_Problem requirements_: Among the lines below, copy exactly those from the one with "(** [prefixCompare]: do" through the one with "Definition zorder_lt (z", counting both ends.

_Data to use_:

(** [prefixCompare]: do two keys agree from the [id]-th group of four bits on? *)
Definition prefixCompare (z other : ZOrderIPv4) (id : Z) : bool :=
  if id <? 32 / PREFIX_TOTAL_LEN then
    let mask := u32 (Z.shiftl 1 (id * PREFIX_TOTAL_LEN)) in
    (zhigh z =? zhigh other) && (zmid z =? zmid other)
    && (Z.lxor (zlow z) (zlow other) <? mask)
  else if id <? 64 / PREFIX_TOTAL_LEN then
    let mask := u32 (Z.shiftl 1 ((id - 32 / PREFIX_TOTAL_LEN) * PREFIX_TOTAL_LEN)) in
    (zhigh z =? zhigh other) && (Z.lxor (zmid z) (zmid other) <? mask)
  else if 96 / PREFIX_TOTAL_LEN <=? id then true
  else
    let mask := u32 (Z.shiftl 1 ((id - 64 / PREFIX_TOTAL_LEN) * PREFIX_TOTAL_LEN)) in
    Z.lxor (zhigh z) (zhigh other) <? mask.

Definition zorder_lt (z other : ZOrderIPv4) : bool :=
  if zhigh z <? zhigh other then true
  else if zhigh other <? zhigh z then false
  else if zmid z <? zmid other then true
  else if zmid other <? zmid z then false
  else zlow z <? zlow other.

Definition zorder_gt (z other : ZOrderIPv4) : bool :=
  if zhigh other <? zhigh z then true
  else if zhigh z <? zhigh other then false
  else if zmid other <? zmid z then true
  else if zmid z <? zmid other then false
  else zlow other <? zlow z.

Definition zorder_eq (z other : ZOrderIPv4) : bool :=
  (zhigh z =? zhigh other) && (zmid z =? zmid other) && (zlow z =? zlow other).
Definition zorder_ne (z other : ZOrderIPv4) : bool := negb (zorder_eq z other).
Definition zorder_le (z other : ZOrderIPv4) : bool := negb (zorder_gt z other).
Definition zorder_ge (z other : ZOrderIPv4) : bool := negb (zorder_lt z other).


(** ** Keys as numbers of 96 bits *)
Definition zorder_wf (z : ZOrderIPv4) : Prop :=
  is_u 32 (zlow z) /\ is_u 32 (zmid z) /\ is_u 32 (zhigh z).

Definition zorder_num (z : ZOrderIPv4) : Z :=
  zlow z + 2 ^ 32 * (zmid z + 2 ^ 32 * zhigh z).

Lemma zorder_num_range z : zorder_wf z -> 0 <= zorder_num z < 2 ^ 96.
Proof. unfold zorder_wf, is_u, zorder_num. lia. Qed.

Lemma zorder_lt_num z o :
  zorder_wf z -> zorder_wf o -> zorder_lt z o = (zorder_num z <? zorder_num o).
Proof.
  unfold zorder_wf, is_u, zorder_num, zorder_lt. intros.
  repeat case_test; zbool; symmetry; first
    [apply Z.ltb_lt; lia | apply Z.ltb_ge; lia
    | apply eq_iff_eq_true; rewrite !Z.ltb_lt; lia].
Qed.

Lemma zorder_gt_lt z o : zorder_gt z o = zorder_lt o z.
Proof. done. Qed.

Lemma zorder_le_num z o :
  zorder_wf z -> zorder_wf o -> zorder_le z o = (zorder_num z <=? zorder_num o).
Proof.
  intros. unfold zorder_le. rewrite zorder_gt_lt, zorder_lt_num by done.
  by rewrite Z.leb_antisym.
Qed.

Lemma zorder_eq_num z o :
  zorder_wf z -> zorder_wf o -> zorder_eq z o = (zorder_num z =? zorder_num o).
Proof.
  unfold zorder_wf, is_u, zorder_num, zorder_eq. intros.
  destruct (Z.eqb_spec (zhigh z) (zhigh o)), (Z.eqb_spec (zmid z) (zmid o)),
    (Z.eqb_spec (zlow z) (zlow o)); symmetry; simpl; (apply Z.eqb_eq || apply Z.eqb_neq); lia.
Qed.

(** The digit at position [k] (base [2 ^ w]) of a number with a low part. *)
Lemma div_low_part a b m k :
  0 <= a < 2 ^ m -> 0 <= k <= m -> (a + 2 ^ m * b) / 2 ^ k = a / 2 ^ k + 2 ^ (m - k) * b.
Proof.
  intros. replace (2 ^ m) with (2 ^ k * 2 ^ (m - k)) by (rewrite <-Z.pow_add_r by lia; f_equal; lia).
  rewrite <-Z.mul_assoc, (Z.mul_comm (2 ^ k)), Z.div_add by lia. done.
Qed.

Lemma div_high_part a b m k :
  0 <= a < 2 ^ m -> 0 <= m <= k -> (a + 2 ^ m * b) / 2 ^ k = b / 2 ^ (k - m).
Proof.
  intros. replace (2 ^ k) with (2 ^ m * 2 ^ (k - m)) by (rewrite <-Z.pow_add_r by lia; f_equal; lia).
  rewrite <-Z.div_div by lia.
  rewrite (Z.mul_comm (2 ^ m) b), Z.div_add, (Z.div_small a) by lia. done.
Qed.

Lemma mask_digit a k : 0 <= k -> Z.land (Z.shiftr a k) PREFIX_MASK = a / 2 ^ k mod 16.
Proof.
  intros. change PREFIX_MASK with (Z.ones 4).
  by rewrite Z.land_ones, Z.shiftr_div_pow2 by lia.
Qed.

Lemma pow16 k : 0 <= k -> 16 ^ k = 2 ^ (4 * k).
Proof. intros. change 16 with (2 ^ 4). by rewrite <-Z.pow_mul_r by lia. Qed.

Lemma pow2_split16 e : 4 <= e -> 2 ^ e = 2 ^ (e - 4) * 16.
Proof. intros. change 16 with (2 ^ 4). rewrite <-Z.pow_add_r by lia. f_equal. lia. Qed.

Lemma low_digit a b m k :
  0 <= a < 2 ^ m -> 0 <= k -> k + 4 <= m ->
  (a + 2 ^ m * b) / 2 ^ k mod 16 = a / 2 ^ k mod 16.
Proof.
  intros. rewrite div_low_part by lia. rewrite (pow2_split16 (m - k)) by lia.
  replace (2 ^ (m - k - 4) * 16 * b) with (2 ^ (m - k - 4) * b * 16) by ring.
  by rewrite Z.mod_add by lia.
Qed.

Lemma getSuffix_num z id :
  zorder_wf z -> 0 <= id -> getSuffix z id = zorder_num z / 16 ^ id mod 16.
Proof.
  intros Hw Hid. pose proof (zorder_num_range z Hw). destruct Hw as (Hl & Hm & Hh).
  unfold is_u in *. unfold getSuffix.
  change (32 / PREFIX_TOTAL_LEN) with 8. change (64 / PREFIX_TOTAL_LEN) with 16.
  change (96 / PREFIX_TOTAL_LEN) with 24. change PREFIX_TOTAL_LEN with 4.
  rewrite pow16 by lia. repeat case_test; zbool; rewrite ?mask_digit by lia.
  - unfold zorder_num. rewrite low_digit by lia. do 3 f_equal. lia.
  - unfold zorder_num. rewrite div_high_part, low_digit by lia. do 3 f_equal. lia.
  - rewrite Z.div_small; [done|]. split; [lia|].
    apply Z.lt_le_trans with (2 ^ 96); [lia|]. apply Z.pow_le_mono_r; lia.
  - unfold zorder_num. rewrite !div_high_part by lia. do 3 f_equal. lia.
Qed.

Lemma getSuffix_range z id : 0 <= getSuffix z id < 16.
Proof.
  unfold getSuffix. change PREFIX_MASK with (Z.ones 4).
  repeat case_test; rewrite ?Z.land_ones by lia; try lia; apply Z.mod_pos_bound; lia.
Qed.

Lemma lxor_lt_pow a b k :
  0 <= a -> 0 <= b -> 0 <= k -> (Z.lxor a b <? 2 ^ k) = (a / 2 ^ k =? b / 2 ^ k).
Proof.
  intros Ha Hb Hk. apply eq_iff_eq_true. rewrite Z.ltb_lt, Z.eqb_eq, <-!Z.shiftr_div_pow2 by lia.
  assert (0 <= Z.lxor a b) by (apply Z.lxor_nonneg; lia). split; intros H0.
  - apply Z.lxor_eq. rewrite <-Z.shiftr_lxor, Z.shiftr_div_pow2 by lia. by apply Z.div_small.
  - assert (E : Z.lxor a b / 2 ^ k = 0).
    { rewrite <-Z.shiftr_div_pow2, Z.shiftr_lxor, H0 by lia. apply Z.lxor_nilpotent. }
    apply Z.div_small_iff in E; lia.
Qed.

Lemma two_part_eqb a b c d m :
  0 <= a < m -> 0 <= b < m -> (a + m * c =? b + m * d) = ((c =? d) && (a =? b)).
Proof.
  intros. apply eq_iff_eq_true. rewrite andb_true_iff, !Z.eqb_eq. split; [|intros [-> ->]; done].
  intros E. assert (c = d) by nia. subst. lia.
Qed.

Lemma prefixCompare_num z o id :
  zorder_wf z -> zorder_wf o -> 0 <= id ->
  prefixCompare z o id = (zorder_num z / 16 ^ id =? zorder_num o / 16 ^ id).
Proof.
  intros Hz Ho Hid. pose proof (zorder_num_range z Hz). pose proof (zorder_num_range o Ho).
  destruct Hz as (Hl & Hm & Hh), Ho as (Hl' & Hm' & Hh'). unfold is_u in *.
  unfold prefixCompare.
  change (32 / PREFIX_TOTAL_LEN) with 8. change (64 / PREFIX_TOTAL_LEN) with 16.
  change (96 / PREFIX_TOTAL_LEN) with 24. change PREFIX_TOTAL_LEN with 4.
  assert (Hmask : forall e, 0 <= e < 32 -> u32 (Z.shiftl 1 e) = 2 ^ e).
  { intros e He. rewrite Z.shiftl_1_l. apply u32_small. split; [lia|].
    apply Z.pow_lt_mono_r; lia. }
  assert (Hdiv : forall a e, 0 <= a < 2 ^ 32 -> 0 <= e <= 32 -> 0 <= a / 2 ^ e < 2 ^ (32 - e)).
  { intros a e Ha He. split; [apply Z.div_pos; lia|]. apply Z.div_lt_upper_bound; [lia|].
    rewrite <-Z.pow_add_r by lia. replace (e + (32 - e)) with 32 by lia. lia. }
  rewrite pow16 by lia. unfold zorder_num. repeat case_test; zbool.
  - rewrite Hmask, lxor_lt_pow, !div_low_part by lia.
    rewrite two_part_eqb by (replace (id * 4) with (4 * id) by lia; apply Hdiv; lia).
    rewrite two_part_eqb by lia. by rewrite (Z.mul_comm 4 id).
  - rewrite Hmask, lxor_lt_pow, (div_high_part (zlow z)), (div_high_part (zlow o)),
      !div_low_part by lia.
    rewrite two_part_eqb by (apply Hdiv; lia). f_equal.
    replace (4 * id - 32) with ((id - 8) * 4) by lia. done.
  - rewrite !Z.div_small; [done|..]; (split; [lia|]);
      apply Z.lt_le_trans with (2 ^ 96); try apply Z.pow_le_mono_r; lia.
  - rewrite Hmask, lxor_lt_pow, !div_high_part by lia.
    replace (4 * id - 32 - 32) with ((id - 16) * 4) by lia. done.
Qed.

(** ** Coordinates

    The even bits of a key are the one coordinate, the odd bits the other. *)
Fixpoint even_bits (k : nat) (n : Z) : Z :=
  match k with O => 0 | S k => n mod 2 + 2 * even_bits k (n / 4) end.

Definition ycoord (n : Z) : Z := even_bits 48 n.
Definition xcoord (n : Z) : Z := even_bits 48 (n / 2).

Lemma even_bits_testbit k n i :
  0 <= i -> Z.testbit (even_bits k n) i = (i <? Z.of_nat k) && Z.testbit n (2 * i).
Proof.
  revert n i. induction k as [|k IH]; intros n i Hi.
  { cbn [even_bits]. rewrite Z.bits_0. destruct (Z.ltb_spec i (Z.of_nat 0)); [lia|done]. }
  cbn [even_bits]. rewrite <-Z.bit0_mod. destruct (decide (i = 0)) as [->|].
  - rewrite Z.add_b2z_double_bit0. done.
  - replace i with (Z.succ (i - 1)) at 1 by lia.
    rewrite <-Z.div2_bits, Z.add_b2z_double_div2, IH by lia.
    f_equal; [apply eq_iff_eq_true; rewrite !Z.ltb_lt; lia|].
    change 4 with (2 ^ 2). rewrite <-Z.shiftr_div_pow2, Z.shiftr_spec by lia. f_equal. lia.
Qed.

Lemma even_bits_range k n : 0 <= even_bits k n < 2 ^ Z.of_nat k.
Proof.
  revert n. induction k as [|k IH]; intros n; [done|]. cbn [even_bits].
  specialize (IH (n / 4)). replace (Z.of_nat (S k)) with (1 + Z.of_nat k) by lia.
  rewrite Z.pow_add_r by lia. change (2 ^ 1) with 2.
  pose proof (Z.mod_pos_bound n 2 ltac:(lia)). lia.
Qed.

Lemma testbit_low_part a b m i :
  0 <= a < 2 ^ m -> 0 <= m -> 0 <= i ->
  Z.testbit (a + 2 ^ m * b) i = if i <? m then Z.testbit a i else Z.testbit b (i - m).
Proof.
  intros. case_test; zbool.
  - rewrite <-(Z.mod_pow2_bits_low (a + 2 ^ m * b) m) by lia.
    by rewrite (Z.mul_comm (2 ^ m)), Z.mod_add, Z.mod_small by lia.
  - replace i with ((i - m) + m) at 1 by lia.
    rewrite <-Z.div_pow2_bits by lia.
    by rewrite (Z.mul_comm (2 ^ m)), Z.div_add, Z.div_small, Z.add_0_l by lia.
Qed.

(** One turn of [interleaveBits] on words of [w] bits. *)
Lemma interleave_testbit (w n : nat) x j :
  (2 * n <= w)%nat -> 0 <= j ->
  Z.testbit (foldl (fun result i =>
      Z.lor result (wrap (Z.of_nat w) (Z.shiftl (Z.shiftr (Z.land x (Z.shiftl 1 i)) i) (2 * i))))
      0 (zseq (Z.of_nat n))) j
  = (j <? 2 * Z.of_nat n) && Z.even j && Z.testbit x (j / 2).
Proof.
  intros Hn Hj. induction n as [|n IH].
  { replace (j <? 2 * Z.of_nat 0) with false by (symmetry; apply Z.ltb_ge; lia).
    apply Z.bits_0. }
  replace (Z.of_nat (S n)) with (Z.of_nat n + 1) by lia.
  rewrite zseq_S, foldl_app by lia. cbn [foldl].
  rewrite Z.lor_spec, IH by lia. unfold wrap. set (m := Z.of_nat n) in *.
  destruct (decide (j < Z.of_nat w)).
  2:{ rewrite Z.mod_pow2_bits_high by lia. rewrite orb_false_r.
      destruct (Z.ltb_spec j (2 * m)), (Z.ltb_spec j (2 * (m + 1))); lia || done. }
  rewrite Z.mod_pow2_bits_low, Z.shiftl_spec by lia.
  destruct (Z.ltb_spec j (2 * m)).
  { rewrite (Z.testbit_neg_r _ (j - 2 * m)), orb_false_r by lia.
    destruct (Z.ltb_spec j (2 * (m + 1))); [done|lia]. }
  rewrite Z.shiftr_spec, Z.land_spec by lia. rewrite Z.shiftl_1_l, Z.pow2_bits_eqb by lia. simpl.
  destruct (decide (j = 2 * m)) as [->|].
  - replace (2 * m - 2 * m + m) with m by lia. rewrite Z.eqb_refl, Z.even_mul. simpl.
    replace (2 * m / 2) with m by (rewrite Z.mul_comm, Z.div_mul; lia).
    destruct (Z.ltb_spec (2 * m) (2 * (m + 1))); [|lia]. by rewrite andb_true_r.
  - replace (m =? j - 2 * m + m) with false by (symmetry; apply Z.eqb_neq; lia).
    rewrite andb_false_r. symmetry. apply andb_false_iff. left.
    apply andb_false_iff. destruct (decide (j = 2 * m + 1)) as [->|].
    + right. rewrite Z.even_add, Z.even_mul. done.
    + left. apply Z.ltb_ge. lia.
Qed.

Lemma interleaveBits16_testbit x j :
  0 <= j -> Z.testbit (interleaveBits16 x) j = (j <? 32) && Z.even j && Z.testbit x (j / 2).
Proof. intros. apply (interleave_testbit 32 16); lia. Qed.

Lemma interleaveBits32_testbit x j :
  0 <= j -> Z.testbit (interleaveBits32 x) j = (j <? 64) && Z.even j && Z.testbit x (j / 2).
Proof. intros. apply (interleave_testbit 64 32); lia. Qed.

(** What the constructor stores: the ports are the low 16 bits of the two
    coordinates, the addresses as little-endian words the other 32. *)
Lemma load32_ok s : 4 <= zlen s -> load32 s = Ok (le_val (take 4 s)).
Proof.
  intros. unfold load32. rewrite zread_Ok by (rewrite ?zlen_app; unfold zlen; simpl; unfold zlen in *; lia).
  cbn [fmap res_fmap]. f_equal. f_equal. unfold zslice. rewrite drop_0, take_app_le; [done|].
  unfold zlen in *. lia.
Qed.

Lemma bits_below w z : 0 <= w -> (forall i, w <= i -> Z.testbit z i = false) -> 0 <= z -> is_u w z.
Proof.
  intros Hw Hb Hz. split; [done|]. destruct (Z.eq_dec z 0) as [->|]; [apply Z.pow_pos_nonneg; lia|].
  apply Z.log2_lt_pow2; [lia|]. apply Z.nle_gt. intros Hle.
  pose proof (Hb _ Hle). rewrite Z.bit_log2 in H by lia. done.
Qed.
---
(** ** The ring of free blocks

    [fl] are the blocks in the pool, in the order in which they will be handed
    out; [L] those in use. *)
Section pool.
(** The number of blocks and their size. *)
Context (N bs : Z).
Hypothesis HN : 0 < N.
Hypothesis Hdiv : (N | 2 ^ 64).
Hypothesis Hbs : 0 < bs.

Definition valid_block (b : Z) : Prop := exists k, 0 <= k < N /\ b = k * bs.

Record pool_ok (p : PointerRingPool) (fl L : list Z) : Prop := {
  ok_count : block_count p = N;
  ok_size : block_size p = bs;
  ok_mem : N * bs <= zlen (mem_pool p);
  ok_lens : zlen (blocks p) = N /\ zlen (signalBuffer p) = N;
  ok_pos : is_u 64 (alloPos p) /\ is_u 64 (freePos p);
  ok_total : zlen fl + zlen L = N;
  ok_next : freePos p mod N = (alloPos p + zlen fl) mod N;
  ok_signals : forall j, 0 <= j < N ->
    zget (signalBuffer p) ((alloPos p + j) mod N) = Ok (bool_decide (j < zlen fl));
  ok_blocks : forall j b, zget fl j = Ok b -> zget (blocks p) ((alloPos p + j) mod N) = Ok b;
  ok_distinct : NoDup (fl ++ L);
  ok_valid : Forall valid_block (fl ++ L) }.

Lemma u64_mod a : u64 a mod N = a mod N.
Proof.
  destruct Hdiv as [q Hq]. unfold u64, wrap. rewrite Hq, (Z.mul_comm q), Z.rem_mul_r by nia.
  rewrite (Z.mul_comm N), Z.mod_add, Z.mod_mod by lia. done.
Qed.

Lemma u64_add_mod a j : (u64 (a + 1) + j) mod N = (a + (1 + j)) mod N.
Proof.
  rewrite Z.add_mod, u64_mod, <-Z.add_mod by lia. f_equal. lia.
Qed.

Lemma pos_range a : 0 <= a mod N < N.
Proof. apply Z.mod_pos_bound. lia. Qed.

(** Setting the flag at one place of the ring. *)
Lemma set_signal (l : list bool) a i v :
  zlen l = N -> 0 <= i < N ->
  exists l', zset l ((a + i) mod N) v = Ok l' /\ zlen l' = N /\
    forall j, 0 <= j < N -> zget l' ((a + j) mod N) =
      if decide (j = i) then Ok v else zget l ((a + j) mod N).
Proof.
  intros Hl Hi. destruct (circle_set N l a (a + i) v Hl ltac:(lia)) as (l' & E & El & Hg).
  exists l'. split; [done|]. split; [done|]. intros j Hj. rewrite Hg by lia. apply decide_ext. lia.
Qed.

_Answer area_:
(** [prefixCompare]: do two keys agree from the [id]-th group of four bits on? *)
Definition prefixCompare (z other : ZOrderIPv4) (id : Z) : bool :=
  if id <? 32 / PREFIX_TOTAL_LEN then
    let mask := u32 (Z.shiftl 1 (id * PREFIX_TOTAL_LEN)) in
    (zhigh z =? zhigh other) && (zmid z =? zmid other)
    && (Z.lxor (zlow z) (zlow other) <? mask)
  else if id <? 64 / PREFIX_TOTAL_LEN then
    let mask := u32 (Z.shiftl 1 ((id - 32 / PREFIX_TOTAL_LEN) * PREFIX_TOTAL_LEN)) in
    (zhigh z =? zhigh other) && (Z.lxor (zmid z) (zmid other) <? mask)
  else if 96 / PREFIX_TOTAL_LEN <=? id then true
  else
    let mask := u32 (Z.shiftl 1 ((id - 64 / PREFIX_TOTAL_LEN) * PREFIX_TOTAL_LEN)) in
    Z.lxor (zhigh z) (zhigh other) <? mask.

Definition zorder_lt (z other : ZOrderIPv4) : bool :=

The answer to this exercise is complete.